The government-run retirement fund manager and a popular savings scheme for millions of salaried middle-class Indians, the Employees’ Provident Fund Organisation (EPFO), decided today that the provident fund deposits for 2021-22 will fetch an interest rate of 8.1%, a downward revision.
In the previous year (2020-21), the fund manager had kept the interest rate on savings steady at 8.5% but today’s downward revision is the lowest in years.
The decision to lower the interest rate, a widely watched working-class metric of savings, will not cheer the nearly 60 million active EPFO subscribers, for whom the provident fund is often one of the forced methods — the other is the premium they pay for life insurance and other insurances — to save funds for the post-retirement age. At the same time, economists argue that the state has no business forcing people to save money, especially by draining the exchequer with an ‘abnormally high’ interest rate, which pressures the government to extract revenue from other sources that, in turn, increase people’s cost of living. They say further that a citizen should be given the choice to live better in the present rather than spend the whole life worrying about old age.
However, the choice really does not exist as provident fund savings are mandatory under the Employees Provident Funds and Miscellaneous Provisions Act, 1952.

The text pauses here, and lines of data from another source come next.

(** Before [ds_var_field_writer_close] the file of a column is not accepted: whatever has been
    written, [ds_var_field_init] on the file as it is then returns -1 and maps nothing, because
    the header says that the table is behind the end. *)
Theorem ds_var_field_unfinished_refused `{address_space} (o : os) (stale : Z -> Z -> Z) (fs : fsys) (wo : world) (fn : path) (limit : Z) (t : ds_type_t) (et : Z) (rows : list (list Z * list (list Z)))
  (Hos : file_system_ok o fn limit) (Hgrow : can_grow_to o (limit + 4096))
  (Hfits : Z.of_nat (length (column_file (ds_type t) et (row_bytes <$> rows))) * 2 + 2 ^ 32 <= limit) :
  exists s s' s3, ds_var_field_writer_init2 o stale fn (ds_type t) et (fs, DsVarFieldWriter VMBUF_INITIALIZER FILE_WRITER_INITIALIZER wo) = Some (0, s)
    /\ rows_run o stale rows s = Some (0, s')
    /\ ds_var_field_init o fn (fst s', DS_VAR_FIELD_INITIALIZER) = Some (-1, s3) /\ fm_mem (dv_data (snd s3)) = None.
Proof.
  set (col := row_bytes <$> rows) in *. pose proof (fok_limit (limit := limit)) as Hlimit. pose proof (length_column_file (ds_type t) et col) as Hl. assert (Hcol : rows_end col < 2 ^ 60) by (unfold table_at in Hl; lia).
  pose proof (table_at_range col Hcol) as Hta. destruct (ds_var_field_init_eval o stale fn limit fs wo (ds_type t) et) as (s & E & Hs); [lia|]. set (fs1 := Fsys _ _ _ _) in Hs. set (hd := var_header (- ds_type t) (-1) et) in *. assert (Hhd : length hd = 24%nat) by apply length_var_header.
  edestruct (rows_run_eval o stale fn limit Hgrow (fs_next fs) (sys_open o fn 0x42) 20 fs1 ltac:(lia) hd rows Hhd [] s) as (s' & E' & (base & Hat & Hroom) & _); [by rewrite app_nil_r| | |]; cbn [app] in *; fold col.
  - rewrite length_app, Hhd. unfold rows_end, DS_VAR_HEADER_SIZE in *. lia.
  - lia.
  - fold col in Hat, Hroom. destruct Hat as [_ (Hb & Hle & _) Hd Hdir _ _]. cbn [fst] in Hd, Hdir. rewrite app_nil_r in *. cbn [app] in *. set (z := replicate _ 0) in Hd. rewrite length_app, Hhd in *. unfold rows_end, DS_VAR_HEADER_SIZE in *.
    assert (Hz : Z.of_nat (length ((hd ++ concat col) ++ z)) = base + 2 ^ 20) by (unfold z; rewrite !length_app, length_replicate; lia).
    destruct (dv_init_prefix o (fst s') fn limit (fs_next fs) _ Hdir Hd) as (fs' & Hfs & Ei); [lia|lia|].
    assert (Hofs : get64 ((hd ++ concat col) ++ z) 8 = 2 ^ 64 - 1).
    { unfold get64, hd, var_header. rewrite <- !app_assoc. rewrite subrange_app; [|by rewrite length_bytes64|by rewrite length_bytes64]. reflexivity. }
    rewrite Hofs in Ei. unfold dv_check in Ei. rewrite (proj2 (Z.leb_le _ (2 ^ 64 - 1))) in Ei by lia. exists s, s'. eexists. split; [exact E|]. split; [exact E'|]. split; [rewrite Ei; reflexivity|done].
Qed.
(* ===== verification/Disk.v ===== *)
(** * Disk: directories, symbolic links and the names of files

    The files of [Os.v] with directories, links and times added, and the part of <stdlib.h> and
    <sys/stat.h> that looks names up: [realpath] and [stat]. *)

From Stdlib Require Import String.
From stdpp Require Import base numbers list gmap.
From Stdlib Require Import ZArith Lia.
From S2P Require Import Prelude Words Os Cstring.

Definition PATH_MAX : Z := 4096.
Definition MAXSYMLINKS : nat := 40.

(** ** The files *)

(** Of an inode: the entries of a directory ([None] for a file), and the time of its last change. *)
Record attr := Attr { a_entries : option (list (list Z)); a_mtime : Z }.
(** Attributes by inode, symbolic links by name, and the working directory. *)
Record tree := Tree { t_attrs : gmap Z attr; t_links : gmap path path; t_cwd : list (list Z) }.

Definition attr_of (t : tree) (ino : Z) : attr := default (Attr None 0) (t_attrs t !! ino).

(** *** [realpath] *)
Fixpoint components (p : list Z) : list (list Z) :=
  match p with
  | [] => [[]]
  | c :: r => if c =? 47 then [] :: components r
              else match components r with n :: ns => (c :: n) :: ns | [] => [[c]] end
  end.
Definition name_of (comps : list (list Z)) : path := match comps with [] => [47] | _ => concat (cons 47 <$> comps) end.
Definition absolute (p : path) : bool := starts_with [47] p.

(** Walk from the directory [done] along [todo]; [n] links can still be followed.  Only the last
    component can be a file. *)
Fixpoint walk (fs : fsys) (t : tree) (n : nat) : list (list Z) -> list (list Z) -> option (list (list Z)) :=
  fix go (done todo : list (list Z)) {struct todo} :=
    match todo with
    | [] => Some done
    | c :: todo =>
        if bool_decide (c = []) || bool_decide (c = str ".") then go done todo
        else if bool_decide (c = str "..") then go (removelast done) todo
        else
          let next := done ++ [c] in
          match t_links t !! name_of next with
          | Some target =>
              match n with
              | O => None
              | S n => walk fs t n (if absolute target then [] else done) (components target ++ todo)
              end
          | None =>
              ino ← fs_dir fs !! name_of next;
              match a_entries (attr_of t ino), todo with
              | Some _, _ => go next todo
              | None, [] => Some next
              | None, _ => None
              end
          end
    end.

(** The name without links, dots and repeated slashes, of something that exists. *)
Definition realpath (fs : fsys) (t : tree) (p : path) : option path :=
  match p with
  | [] => None
  | _ =>
      comps ← walk fs t MAXSYMLINKS (if absolute p then [] else t_cwd t) (components p);
      if Z.of_nat (length (name_of comps)) <? PATH_MAX then Some (name_of comps) else None
  end.

(** [struct stat] *)
Record stat := Stat { st_is_dir : bool; st_size : Z; st_mtime : Z }.

Definition stat_of (t : tree) (ino size : Z) : stat :=
  Stat (bool_decide (is_Some (a_entries (attr_of t ino)))) size (a_mtime (attr_of t ino)).

(** [stat] of a name: links are followed. *)
Definition stat_name (fs : fsys) (t : tree) (name : path) : option stat :=
  r ← realpath fs t name; ino ← fs_dir fs !! r; data ← fs_data fs !! ino;
  Some (stat_of t ino (Z.of_nat (length data))).

(** ** Names *)

(** What every disk satisfies. *)
Record disk_ok (fs : fsys) (t : tree) : Prop := {
  dk_next : forall n ino, fs_dir fs !! n = Some ino -> ino < fs_next fs;
  dk_empty : fs_dir fs !! [] = None;
  dk_root : forall ino, fs_dir fs !! [47] = Some ino -> is_Some (a_entries (attr_of t ino));
}.

(** The name of a directory in front of that of an entry. *)
Definition dir_text (dir : list (list Z)) : list Z := concat (cons 47 <$> dir).
Lemma name_of_snoc dir b : name_of (dir ++ [b]) = dir_text dir ++ 47 :: b.
Proof. unfold name_of, dir_text. rewrite fmap_app, concat_app. cbn. rewrite app_nil_r. by destruct dir. Qed.

Section Names.
Context (fs : fsys) (t : tree).

(** A component that names an entry. *)
Definition entry_name (c : list Z) : Prop := c <> [] /\ c <> str "." /\ c <> str ".." /\ 47 ∉ c.

(** Directories by their names, without links. *)
Inductive directory : list (list Z) -> Prop :=
  | root_directory : directory []
  | sub_directory dir c ino es : directory dir -> entry_name c -> t_links t !! name_of (dir ++ [c]) = None -> fs_dir fs !! name_of (dir ++ [c]) = Some ino ->
      a_entries (attr_of t ino) = Some es -> directory (dir ++ [c]).
(** Directories and files. *)
Inductive canonical : list (list Z) -> Prop :=
  | canonical_directory comps : directory comps -> canonical comps
  | canonical_file dir c ino : directory dir -> entry_name c -> t_links t !! name_of (dir ++ [c]) = None -> fs_dir fs !! name_of (dir ++ [c]) = Some ino ->
      a_entries (attr_of t ino) = None -> canonical (dir ++ [c]).

Lemma directory_parent comps : directory comps -> directory (removelast comps).
Proof. destruct 1; [constructor|]. by rewrite removelast_last. Qed.

Lemma components_ne p : components p <> [].
Proof. destruct p as [|c p]; [done|]. cbn. destruct (c =? 47); [done|]. by destruct (components p). Qed.
Lemma components_slash p : Forall (fun c => 47 ∉ c) (components p).
Proof.
  induction p as [|c p IH]; [by repeat constructor; apply not_elem_of_nil|]. cbn. destruct (Z.eqb_spec c 47) as [->|Hc]; [by constructor; [apply not_elem_of_nil|]|].
  destruct (components p) as [|n ns]; [constructor; [|done]; set_solver|]. apply Forall_cons in IH as [Hn Hns]. constructor; [|done]. set_solver.
Qed.

(** What the walk ends at, whatever it passes. *)
Lemma walk_canonical n : forall dir todo r, directory dir -> Forall (fun c => 47 ∉ c) todo -> walk fs t n dir todo = Some r -> canonical r.
Proof.
  induction n as [|n IHn]; intros dir todo; revert dir; (induction todo as [|c todo IH]; intros dir r Hd Hs; cbn [walk]; [intros [= <-]; by constructor|]);
    apply Forall_cons in Hs as [Hc Hs]; (destruct (bool_decide_reflect (c = [])); [by apply IH|]); (destruct (bool_decide_reflect (c = str ".")); [by apply IH|]); cbn [orb];
    (destruct (bool_decide_reflect (c = str "..")); [by apply IH, Hs; apply directory_parent|]).
  1: destruct (t_links t !! name_of (dir ++ [c])) as [target|] eqn:El; [done|].
  2: destruct (t_links t !! name_of (dir ++ [c])) as [target|] eqn:El;
       [apply IHn; [destruct (absolute target); [constructor|done]|apply Forall_app; split; [apply components_slash|done]]|].
  all: destruct (fs_dir fs !! name_of (dir ++ [c])) as [ino|] eqn:Ei; [|done]; cbn [mbind option_bind]; destruct (a_entries (attr_of t ino)) as [es|] eqn:Ea; [apply IH; [by eapply sub_directory|done]|];
       destruct todo; [|done]; intros [= <-]; by eapply canonical_file.
Qed.

(** Walking along a name that has no links goes where it says. *)
Lemma walk_step n dir c todo ino : entry_name c -> t_links t !! name_of (dir ++ [c]) = None -> fs_dir fs !! name_of (dir ++ [c]) = Some ino ->
  walk fs t n dir (c :: todo) = match a_entries (attr_of t ino), todo with Some _, _ => walk fs t n (dir ++ [c]) todo | None, [] => Some (dir ++ [c]) | None, _ => None end.
Proof.
  intros (H1 & H2 & H3 & _) Hl Hi. destruct n; cbn [walk]; rewrite !bool_decide_eq_false_2 by done; cbn [orb]; rewrite Hl, Hi; done.
Qed.
Lemma walk_directory n comps : directory comps -> forall todo, walk fs t n [] (comps ++ todo) = walk fs t n comps todo.
Proof.
  induction 1 as [|dir c ino es Hd IH Hc Hl Hi Ha]; intros todo; [done|]. rewrite <- app_assoc. cbn [app]. rewrite IH, (walk_step n dir c todo ino) by done. by rewrite Ha.
Qed.
Lemma walk_nil n dir : walk fs t n dir [] = Some dir.
Proof. by destruct n. Qed.
Lemma walk_self n comps : canonical comps -> walk fs t n [] comps = Some comps.
Proof.
  intros [comps' Hd|dir c ino Hd Hc Hl Hi Ha].
  - pose proof (walk_directory n comps' Hd []) as E. rewrite app_nil_r, walk_nil in E. done.
  - rewrite (walk_directory n dir Hd), (walk_step n dir c [] ino) by done. by rewrite Ha.
Qed.

Lemma canonical_names comps : canonical comps -> Forall entry_name comps.
Proof.
  assert (Hdir : forall comps, directory comps -> Forall entry_name comps) by (induction 1; [constructor|apply Forall_app; split; [done|by constructor]]).
  intros [comps' Hd|dir c ino Hd Hc Hl Hi Ha]; [auto|]. apply Forall_app. split; [auto|by constructor].
Qed.

Lemma components_app c : 47 ∉ c -> forall p, components (c ++ 47 :: p) = c :: components p.
Proof.
  induction c as [|x c IH]; intros Hc p; [done|]. apply not_elem_of_cons in Hc as [Hx Hc]. cbn [app components]. rewrite (proj2 (Z.eqb_neq x 47)), IH by done. done.
Qed.
Lemma components_word c : 47 ∉ c -> components c = [c].
Proof. induction c as [|x c IH]; intros Hc; [done|]. apply not_elem_of_cons in Hc as [Hx Hc]. cbn [components]. by rewrite (proj2 (Z.eqb_neq x 47)), IH. Qed.
Lemma components_name c comps : Forall entry_name (c :: comps) -> components (c ++ concat (cons 47 <$> comps)) = c :: comps.
Proof.
  revert c. induction comps as [|d comps IH]; intros c [(_ & _ & _ & Hc) Hs]%Forall_cons; cbn [fmap list_fmap concat].
  - rewrite app_nil_r. by apply components_word.
  - cbn [app]. rewrite components_app by done. by rewrite IH.
Qed.

Lemma walk_skip n dir todo : walk fs t n dir ([] :: todo) = walk fs t n dir todo.
Proof. by destruct n. Qed.

Lemma realpath_spec p r : absolute p = true -> realpath fs t p = Some r -> exists comps, r = name_of comps /\ canonical comps /\ Z.of_nat (length r) < PATH_MAX.
Proof.
  intros Habs Hr. unfold realpath in Hr. destruct p as [|a p]; [done|]. rewrite Habs in Hr. destruct (walk fs t MAXSYMLINKS [] _) as [comps|] eqn:E; [|done]. cbn [mbind option_bind] in Hr.
  destruct (Z.ltb_spec (Z.of_nat (length (name_of comps))) PATH_MAX) as [Hlen|]; [|done]. injection Hr as <-. exists comps. split; [done|]. split; [|done]. eapply walk_canonical; [constructor|apply components_slash|exact E].
Qed.
Lemma realpath_self comps : canonical comps -> Z.of_nat (length (name_of comps)) < PATH_MAX -> realpath fs t (name_of comps) = Some (name_of comps).
Proof.
  intros Hc Hlen. pose proof (walk_self MAXSYMLINKS comps Hc) as Hw. pose proof (canonical_names comps Hc) as Hn. unfold realpath. destruct comps as [|c comps].
  - cbn [name_of absolute starts_with]. change (components [47]) with [[]; [] : list Z]. by rewrite !walk_skip.
  - cbn [name_of] in *. cbn [fmap list_fmap concat app] in *. change (absolute (47 :: ?x)) with true. cbv iota.
    change (components (47 :: ?x)) with ([] :: components x). rewrite components_name, walk_skip, Hw by done. cbn [mbind option_bind name_of]. cbn [fmap list_fmap concat app]. by rewrite (proj2 (Z.ltb_lt _ _)).
Qed.

(** [realpath] gives a name that stands for itself, whatever links, dots and slashes the name it
    is given has: no component of the result is a link, and applying it again changes nothing. *)
Theorem realpath_canonical (p r : path) (Habs : absolute p = true) (Hr : realpath fs t p = Some r) :
  realpath fs t r = Some r /\ exists comps, r = name_of comps /\ canonical comps.
Proof.
  destruct (realpath_spec p r Habs Hr) as (comps & -> & Hc & Hlen). split; [by apply realpath_self|by exists comps].
Qed.
End Names.
Lemma mkdir_there d dir c ino : disk_ok (d_fs d) (d_tree d) -> directory (d_fs d) (d_tree d) dir -> entry_name c -> Z.of_nat (length (name_of (dir ++ [c]))) < PATH_MAX ->
  fs_dir (d_fs d) !! name_of (dir ++ [c]) = Some ino -> mkdir g now (name_of (dir ++ [c])) d = Some (-1, with_errno d EEXIST).
Proof.
  intros Hok Hd Hc Hlen Hn. unfold mkdir. rewrite (entry_dir d dir c) by done. rewrite Hn, orb_true_r. done.
Qed.

(** From [d] to [d'] only directories at the beginnings of [comps] were added. *)
Record made (comps : list (list Z)) (d d' : disk) : Prop := {
  md_names : forall n ino, fs_dir (d_fs d) !! n = Some ino -> fs_dir (d_fs d') !! n = Some ino;
  md_new : forall n, fs_dir (d_fs d') !! n <> fs_dir (d_fs d) !! n -> exists x, x `prefix_of` comps /\ n = name_of x;
  md_data : forall n ino, fs_dir (d_fs d) !! n = Some ino -> fs_data (d_fs d') !! ino = fs_data (d_fs d) !! ino;
  md_files : forall n ino, fs_dir (d_fs d) !! n = Some ino -> a_entries (attr_of (d_tree d) ino) = None -> attr_of (d_tree d') ino = attr_of (d_tree d) ino;
  md_dirs : forall n ino es, fs_dir (d_fs d) !! n = Some ino -> a_entries (attr_of (d_tree d) ino) = Some es -> exists es', a_entries (attr_of (d_tree d') ino) = Some (es ++ es');
  md_links : t_links (d_tree d') = t_links (d_tree d);
  md_streams : d_streams d' = d_streams d;
}.

Lemma made_refl comps d e : made comps d (with_errno d e).
Proof. split; try done. intros n ino es _ E. exists []. cbn [d_tree with_errno]. by rewrite E, app_nil_r. Qed.
Lemma made_trans comps d1 d2 d3 : made comps d1 d2 -> made comps d2 d3 -> made comps d1 d3.
Proof.
  intros H1 H2. split.
  - intros n ino Hn. by apply (md_names _ _ _ H2), (md_names _ _ _ H1).
  - intros n Hn. destruct (decide (fs_dir (d_fs d2) !! n = fs_dir (d_fs d1) !! n)) as [E|]; [|by apply (md_new _ _ _ H1)]. apply (md_new _ _ _ H2). congruence.
  - intros n ino Hn. rewrite <- (md_data _ _ _ H1 n) by done. eapply (md_data _ _ _ H2), (md_names _ _ _ H1), Hn.
  - intros n ino Hn Ha. pose proof (md_files _ _ _ H1 n ino Hn Ha) as E. rewrite <- E. eapply (md_files _ _ _ H2); [by apply (md_names _ _ _ H1), Hn|congruence].
  - intros n ino es Hn Ha. destruct (md_dirs _ _ _ H1 n ino es Hn Ha) as [es1 E1]. destruct (md_dirs _ _ _ H2 n ino _ (md_names _ _ _ H1 n ino Hn) E1) as [es2 E2]. exists (es1 ++ es2). by rewrite app_assoc.
  - by rewrite (md_links _ _ _ H2), (md_links _ _ _ H1).
  - by rewrite (md_streams _ _ _ H2), (md_streams _ _ _ H1).
Qed.

Lemma directory_made comps d d' x : made comps d d' -> directory (d_fs d) (d_tree d) x -> directory (d_fs d') (d_tree d') x.
Proof.
  intros Hm. induction 1 as [|dir c ino es Hd IH Hc Hl Hi Ha]; [constructor|]. destruct (md_dirs _ _ _ Hm _ _ _ Hi Ha) as [es' He].
  eapply sub_directory; [done|done|by rewrite (md_links _ _ _ Hm)|by apply (md_names _ _ _ Hm)|done].
Qed.

(** The attributes after an entry was added. *)
Lemma added_attr dir c new fds d ino : ino <> fs_next (d_fs d) ->
  attr_of (d_tree (add_entry now dir c new fds d)) ino = attr_of (d_tree d) ino
  \/ fs_dir (d_fs d) !! name_of dir = Some ino /\ a_entries (attr_of (d_tree (add_entry now dir c new fds d)) ino) = (fun es => es ++ [c]) <$> a_entries (attr_of (d_tree d) ino).
Proof.
  intros Hi. unfold attr_of, add_entry, change_entries. cbn [d_tree t_attrs]. rewrite lookup_insert_ne by done. destruct (fs_dir (d_fs d) !! name_of dir) as [j|]; [|by left].
  destruct (decide (j = ino)) as [->|Hj]; [|left; by rewrite lookup_alter_ne]. right. split; [done|]. rewrite lookup_alter_eq. by destruct (t_attrs (d_tree d) !! ino).
Qed.

Lemma dropped_attr dir c d ino : attr_of (d_tree (drop_entry now dir c d)) ino = attr_of (d_tree d) ino /\ fs_dir (d_fs d) !! name_of dir <> Some ino
  \/ fs_dir (d_fs d) !! name_of dir = Some ino /\ a_entries (attr_of (d_tree (drop_entry now dir c d)) ino) = filter (fun e => e <> c) <$> a_entries (attr_of (d_tree d) ino).
Proof.
  unfold attr_of, drop_entry, change_entries. cbn [d_tree t_attrs]. destruct (fs_dir (d_fs d) !! name_of dir) as [j|]; [|by left].
  destruct (decide (j = ino)) as [->|Hj]; [|left; rewrite lookup_alter_ne by done; split; [done|congruence]]. right. split; [done|]. rewrite lookup_alter_eq. by destruct (t_attrs (d_tree d) !! ino).
Qed.
Lemma drop_gone d dir c : tree_ok d -> directory (d_fs d) (d_tree d) dir -> entry_name c -> t_links (d_tree d) !! name_of (dir ++ [c]) = None ->
  (forall n, name_of (dir ++ [c]) ++ [47] `prefix_of` n -> fs_dir (d_fs d) !! n = None) -> gone [name_of (dir ++ [c])] d (drop_entry now dir c d).
Proof.
  intros Hok Hd Hc Hl Hbelow. pose proof (directory_words _ _ _ Hd) as Hdw. assert (Hw : Forall word (dir ++ [c])) by (apply Forall_app; split; [done|]; constructor; [by destruct Hc as (? & _ & _ & ?)|done]).
  assert (Hne : dir ++ [c] <> []) by (by destruct dir). split; try done.
  - intros n. destruct (decide _) as [Hr|Hr]; rewrite removed_one in Hr; cbn.
    + destruct Hr as [->|Hb]; [apply lookup_delete_eq|]. rewrite lookup_delete_None. right. by apply Hbelow.
    + rewrite lookup_delete_ne by (intros E; apply Hr; by left). done.
  - cbn. by apply delete_id.
  - intros ino Ha. destruct (dropped_attr now dir c d ino) as [[E _]|[Hi _]]; [done|]. exfalso. destruct (entries_dir d dir (to_disk _ Hok) Hd) as [es Hes]. unfold entries_at in Hes. rewrite Hi in Hes. congruence.
  - intros ino [es Ha]. destruct (dropped_attr now dir c d ino) as [[E _]|[_ E]]; rewrite E, Ha; by eexists.
  - intros x ino Hx Hi Hn. destruct (a_entries (attr_of (d_tree d) ino)) as [es|] eqn:Ha.
    2: { exfalso. destruct (entries_dir d x (to_disk _ Hok) Hx) as [es Hes]. unfold entries_at in Hes. rewrite Hi in Hes. congruence. }
    pose proof (directory_words _ _ _ Hx) as Hxw. assert (Hxe : forall e, e ∈ es -> Forall word (x ++ [e])) by (intros e He; apply Forall_app; split; [done|]; constructor; [by eapply entries_words|done]).
    destruct (dropped_attr now dir c d ino) as [[E Hdi]|[Hdi E]]; rewrite E, Ha; cbn; f_equal.
    + symmetry. apply filter_all. intros e He Hr. apply removed_name in Hr; [|done|done|by apply Hxe]. apply prefix_snoc in Hr as [Hp|[-> ->]]; [|done]. apply Hn. by apply removed_name.
    + assert (x = dir) as -> by (by eapply (to_unique _ Hok)). apply filter_ext_in. intros e He. rewrite (removed_name (dir ++ [c]) (dir ++ [e])) by (done || by apply Hxe). split.
      * intros Hec [Hp|[_ ->]]%prefix_snoc; [|done]. destruct Hp as [k Hk]. apply (f_equal length) in Hk. rewrite !length_app in Hk. cbn in Hk. lia.
      * intros Hp ->. by apply Hp.
Qed.

(** What is below a directory is listed in it. *)
Lemma below_listed d y n ino j es : tree_ok d -> directory (d_fs d) (d_tree d) y -> y <> [] -> fs_dir (d_fs d) !! name_of y = Some j -> a_entries (attr_of (d_tree d) j) = Some es ->
  fs_dir (d_fs d) !! n = Some ino -> name_of y ++ [47] `prefix_of` n -> exists e, e ∈ es /\ dots e = false.
Proof.
  intros Hok Hy Hne Hj Ha Hn Hb. assert (Hlist : forall e i, entry_name e -> fs_dir (d_fs d) !! name_of (y ++ [e]) = Some i -> e ∈ es).
  { intros e i Hen Hi. destruct (to_parent _ Hok _ _ Hi) as [E|(x & e' & j' & es' & E & Hx & He' & Hj' & Ha' & Hin)].
    - exfalso. rewrite name_of_snoc in E. apply (f_equal length) in E. rewrite length_app in E. cbn in E. destruct Hen as [Hen _]. destruct e; [done|]. cbn in E. lia.
    - apply name_inj in E; [|apply Forall_app; split; [by eapply directory_words|by apply names_words; constructor]..]. apply app_inj_tail in E as [-> ->]. congruence. }
  destruct (to_parent _ Hok _ _ Hn) as [->|(x & e & i & es' & -> & Hx & He & Hi & _)].
  - exfalso. destruct Hb as [k E]. rewrite name_text in E by done. destruct (text_slash y Hne) as [p Ep]. rewrite Ep in E. cbn in E. injection E as E. by destruct p.
  - assert (Hxw : Forall word (x ++ [e])) by (apply Forall_app; split; [by eapply directory_words|by apply names_words; constructor]). apply below_comps in Hb as (e1 & more & E); [|done|by eapply directory_words|done].
    destruct more as [|z more _] using rev_ind.
    + apply app_inj_tail in E as [-> ->]. exists e1. split; [by eapply Hlist|by apply dots_entry].
    + rewrite app_comm_cons, app_assoc in E. apply app_inj_tail in E as [-> _]. assert (Hd1 : directory (d_fs d) (d_tree d) (y ++ [e1])) by (apply (directory_prefix _ _ _ more); by rewrite <- app_assoc).
      destruct (directory_snoc _ _ _ _ Hd1) as (_ & He1 & _ & i1 & es1 & Hi1 & _). exists e1. split; [by eapply Hlist|by apply dots_entry].
Qed.

(** ** Names that lead to a directory *)

Lemma walk_along fs t n rest : forall base todo, directory fs t (base ++ rest) -> walk fs t n base (rest ++ todo) = walk fs t n (base ++ rest) todo.
Proof.
  induction rest as [|c rest IH]; intros base todo Hd; [by rewrite app_nil_r|]. change (base ++ c :: rest) with (base ++ [c] ++ rest) in *. rewrite app_assoc in *.
  destruct (directory_snoc _ _ _ _ (directory_prefix _ _ _ _ Hd)) as (_ & Hc & Hl & ino & es & Hi & Ha). cbn [app]. rewrite (walk_step fs t n base c (rest ++ todo) ino) by done. rewrite Ha. by apply IH.
Qed.
Lemma walk_to fs t n base rest : canonical fs t (base ++ rest) -> walk fs t n base rest = Some (base ++ rest).
Proof.
  intros Hc. destruct rest as [|c rest _] using rev_ind; [rewrite app_nil_r; apply walk_nil|]. rewrite app_assoc in *. remember ((base ++ rest) ++ [c]) as x eqn:Ex. destruct Hc as [x Hd|dir c' ino Hd Hc Hl Hi Ha]; subst.
  - rewrite <- (app_nil_r (rest ++ [c])). rewrite walk_along by (by rewrite app_assoc). by rewrite walk_nil, app_assoc.
  - apply app_inj_tail in Ex as [-> ->]. rewrite (walk_along _ _ _ rest _ [c]) by done. rewrite (walk_step fs t n _ c [] ino) by done. by rewrite Ha.
Qed.

(** [q] is the name of [base], or that of a link to it from a directory that is not at or below [top]. *)
Definition leads (top : list (list Z)) (d : disk) (q : path) (base : list (list Z)) : Prop :=
  directory (d_fs d) (d_tree d) base /\
  (q = dir_text base \/ exists ldir l, q = name_of (ldir ++ [l]) /\ directory (d_fs d) (d_tree d) ldir /\ entry_name l /\ base <> [] /\ t_links (d_tree d) !! q = Some (name_of base)
                                   /\ ~ removed [name_of top] (name_of ldir)).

“In today’s meet, EPFO consensus has been that it will pay an 8.1% interest on deposits based on the current position of earnings and deposits of the organisation,” Virjesh Upadhyay, a board member of EPFO, said.
According to EPFO rules, at least 12% of an employee’s basic salary is compulsorily deducted to be saved in the provident fund while an employer co-contributes another 12%.
The Covid pandemic pressured EPFO’s earnings. EPFO delayed payments for 2019-20. This was paid in 2 instalments, deriving from 2 sources of EPFO’s investments: 8.15% from debt investments and 0.35% from equity portfolio.
Pressured earnings have forced the retirement fund manager to revise downward the interest rates that are payable to depositors in some preceding years. For instance, during 2017-18, the organisation paid an 8.55% interest rate. In 2016-17, the interest rate was even higher at 8.65%.
According to the labour ministry’s latest provisional estimates of payroll data released on 22 January, 2022, EPFO added 13.95 lakh net subscribers during November 2021, an increase of 2.85 lakh net additions over the previous month of October 2021 with a growth rate of 25.65%.
The January 2022 update, which gave age-wise comparison of payroll data, shows the age-group of 22-25 years registered highest number of net enrolments with 3.64 lakh additions during November, 2021.
The age group of 18-21 also registered addition of nearly 2.81 lakh net enrolments. The age group of 18-25 years have contributed around 46.20% of the total net subscriber additions in November 2021.